But guess who hasn’t shied away from calling out corruption in Ukraine? Ukrainians. No one knows better what an existential threat corruption can be, sapping the public trust and the legitimacy of the state. Ukrainians consider corruption the country’s second-most-serious problem, behind only the Russian invasion, according to a poll conducted by the Kyiv International Institute of Sociology this year. They know that they must root out money laundering and the influence of oligarchs as a condition of joining the European Union. Since the war started, the percentage of Ukrainians who say they are willing to stand up for their rights when they interact with bureaucrats doubled — from 26 percent in 2021 to 52 percent this year. That raises hopes that Ukrainians are starting to resist corruption with the same can-do spirit that repelled the Russian invasion.

Yuriy Nikolov, a founder of the online news platform Nashi Groshi (Our Money), broke stories about the Ukrainian Defense Ministry paying huge markups for supplies — 46 cents for eggs that should have cost five cents, $86 for winter coats that were worth just $29. A week ago, President Volodymyr Zelensky dismissed his defense minister, Oleksii Reznikov, who, although not personally implicated, had been tarnished by the scandal.

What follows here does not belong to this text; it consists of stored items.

Definition analyzeVintedCategory : M unit :=
  let* h := host in
  let* w := world in
  let title := trim (listing_title (form (dom w))) in
  let description := trim (listing_description (form (dom w))) in
  if (length title <? 3)%nat then
    show_preview (js "category-preview") (CategoryHint hint_detect)
  else
    show_preview (js "category-preview loading")
      (CategoryHint [Lit (js "🔍 Analyse en cours...")]) ;;;
    try_catch
      (let* result := analyzeCategory title description in
       let* suggested := member result (js "suggested_category") in
       if truthy suggested then
         let confidence := get result (js "confidence") in
         let '(confidenceClass, confidenceText) := confidence_label h confidence in
         let percent := Rounded (PrimFloat.mul (ToNumber h confidence) 100%float) in
         let gender :=
           if truthy (get result (js "detected_gender"))
           then Some (get result (js "detected_gender")) else None in
         let* names := alternative_names (get result (js "alternatives")) in
         show_preview (js "category-preview detected")
           (CategoryDetected (get suggested (js "full_path")) confidenceClass
              confidenceText percent gender names) ;;;
         set_detected suggested
       else
         show_preview (js "category-preview")
           (CategoryHint
              [Lit (js "⚠️ ");
               Val (or_else (get result (js "message"))
                            (JStr (js "Impossible de détecter la catégorie")))]) ;;;
         set_detected JNull)
      (fun _ =>
         show_preview (js "category-preview")
           (CategoryHint [Lit (js "❌ Erreur lors de l'analyse")]) ;;;
         set_detected JNull).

Another Ukrainian platform, Bihus, exposes expensive cars and luxury vacations purchased by politicians since the invasion. It took aim at Bohdan Torokhtiy, a lawmaker whose wife, Alina Levchenko, documented high-end stays at resorts and villas across Europe and the Middle East on Instagram in the early days of the Russian invasion while other Ukrainians were fending off the attack. It also reported that she had been hired as an adviser to an executive at Antonov, a state-owned aircraft company, despite having no experience in the industry. She didn’t reply to my request for comment on social media. Her Instagram account has since become private.

Ukrainian lawmakers are pushing back against the scrutiny. For more than a year, Ukrainian watchdog groups and the international agencies that fund them have been encouraging the government to reinstate wealth declarations by politicians, a requirement that was suspended in the early days of the invasion. Last week, lawmakers in Kyiv passed a bill that would reinstate the obligation to declare but keep the information closed to the public for a year or longer. In less than 24 hours, more than 83,000 people signed a petition asking Mr. Zelensky to veto the bill. “Many Ukrainians are unhappy with this decision of the Parliament,” Andrii Borovyk, the executive director of Transparency International Ukraine, told me. “Attention is very big.”

Vitalii Shabunin, the chairman of the board of the nonprofit Anti-Corruption Action Center in Kyiv, wrote a scathing column about the decision in Ukrainian Pravda, an online newspaper based in Kyiv. Access to declarations has helped expose “top corrupt people,” he wrote. Now lawmakers “want to keep the ‘war fortunes’ of officials a secret and absolve themselves of crime.”